= TASK ITEM =
Repeat the lines below exactly as written, please, from the line with "(** Rekeying on" to the line with "let w := (toy_put (MkFlags false false", both lines included, and no others.

Stored items:

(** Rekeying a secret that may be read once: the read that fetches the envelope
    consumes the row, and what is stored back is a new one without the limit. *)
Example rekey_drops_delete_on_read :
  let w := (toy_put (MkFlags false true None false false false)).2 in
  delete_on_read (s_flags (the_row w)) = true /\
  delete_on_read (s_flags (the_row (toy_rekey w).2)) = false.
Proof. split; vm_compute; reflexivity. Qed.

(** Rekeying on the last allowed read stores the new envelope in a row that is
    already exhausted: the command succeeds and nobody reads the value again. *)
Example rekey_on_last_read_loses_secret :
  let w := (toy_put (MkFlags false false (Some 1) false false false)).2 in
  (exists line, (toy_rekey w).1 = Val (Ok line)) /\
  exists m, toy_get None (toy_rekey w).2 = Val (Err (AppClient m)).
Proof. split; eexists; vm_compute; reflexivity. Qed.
...
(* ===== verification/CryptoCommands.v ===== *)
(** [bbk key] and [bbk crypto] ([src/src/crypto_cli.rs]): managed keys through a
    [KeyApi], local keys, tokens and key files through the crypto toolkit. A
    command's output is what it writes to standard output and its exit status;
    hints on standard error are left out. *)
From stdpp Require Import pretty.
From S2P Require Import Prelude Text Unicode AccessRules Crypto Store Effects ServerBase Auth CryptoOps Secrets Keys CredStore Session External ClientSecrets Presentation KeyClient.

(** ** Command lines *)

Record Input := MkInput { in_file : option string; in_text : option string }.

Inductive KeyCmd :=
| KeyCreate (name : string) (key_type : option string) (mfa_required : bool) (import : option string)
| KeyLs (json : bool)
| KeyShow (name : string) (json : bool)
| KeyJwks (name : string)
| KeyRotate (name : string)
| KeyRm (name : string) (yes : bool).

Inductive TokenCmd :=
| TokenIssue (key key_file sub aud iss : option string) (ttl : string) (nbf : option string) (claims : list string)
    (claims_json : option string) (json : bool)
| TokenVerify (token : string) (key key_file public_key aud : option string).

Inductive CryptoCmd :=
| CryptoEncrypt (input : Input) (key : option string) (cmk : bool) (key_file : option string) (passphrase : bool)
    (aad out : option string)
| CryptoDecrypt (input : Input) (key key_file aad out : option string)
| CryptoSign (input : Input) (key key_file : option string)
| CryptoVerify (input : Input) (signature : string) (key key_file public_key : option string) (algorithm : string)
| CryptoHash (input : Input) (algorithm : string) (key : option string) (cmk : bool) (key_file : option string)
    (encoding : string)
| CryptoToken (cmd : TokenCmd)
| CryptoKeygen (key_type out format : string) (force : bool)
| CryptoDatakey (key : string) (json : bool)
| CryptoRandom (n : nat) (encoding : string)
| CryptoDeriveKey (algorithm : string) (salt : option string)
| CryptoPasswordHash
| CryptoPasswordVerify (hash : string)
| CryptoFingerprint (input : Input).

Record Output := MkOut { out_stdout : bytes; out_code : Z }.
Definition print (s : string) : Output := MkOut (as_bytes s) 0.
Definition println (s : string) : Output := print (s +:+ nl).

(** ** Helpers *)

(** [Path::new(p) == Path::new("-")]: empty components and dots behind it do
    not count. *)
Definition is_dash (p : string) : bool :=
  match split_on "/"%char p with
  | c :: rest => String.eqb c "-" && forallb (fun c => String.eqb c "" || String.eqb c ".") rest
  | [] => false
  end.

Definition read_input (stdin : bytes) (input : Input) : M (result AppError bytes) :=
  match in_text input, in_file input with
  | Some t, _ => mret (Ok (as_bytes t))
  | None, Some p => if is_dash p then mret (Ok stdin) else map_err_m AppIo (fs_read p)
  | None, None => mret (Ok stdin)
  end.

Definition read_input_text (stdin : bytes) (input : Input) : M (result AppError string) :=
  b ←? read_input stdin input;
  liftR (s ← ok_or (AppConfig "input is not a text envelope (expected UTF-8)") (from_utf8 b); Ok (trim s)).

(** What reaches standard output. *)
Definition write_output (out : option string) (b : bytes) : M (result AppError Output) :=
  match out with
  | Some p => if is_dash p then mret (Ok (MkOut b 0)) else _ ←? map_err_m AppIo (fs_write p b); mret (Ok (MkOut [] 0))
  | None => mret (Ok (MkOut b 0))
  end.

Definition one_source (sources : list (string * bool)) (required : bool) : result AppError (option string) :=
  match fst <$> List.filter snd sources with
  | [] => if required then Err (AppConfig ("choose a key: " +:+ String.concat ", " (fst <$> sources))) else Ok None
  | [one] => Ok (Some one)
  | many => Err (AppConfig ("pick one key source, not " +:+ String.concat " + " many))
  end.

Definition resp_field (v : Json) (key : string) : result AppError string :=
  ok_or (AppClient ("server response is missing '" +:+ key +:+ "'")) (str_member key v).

= WRITTEN RESPONSE =
(** Rekeying on the last allowed read stores the new envelope in a row that is
    already exhausted: the command succeeds and nobody reads the value again. *)
Example rekey_on_last_read_loses_secret :
  let w := (toy_put (MkFlags false false (Some 1) false false false)).2 in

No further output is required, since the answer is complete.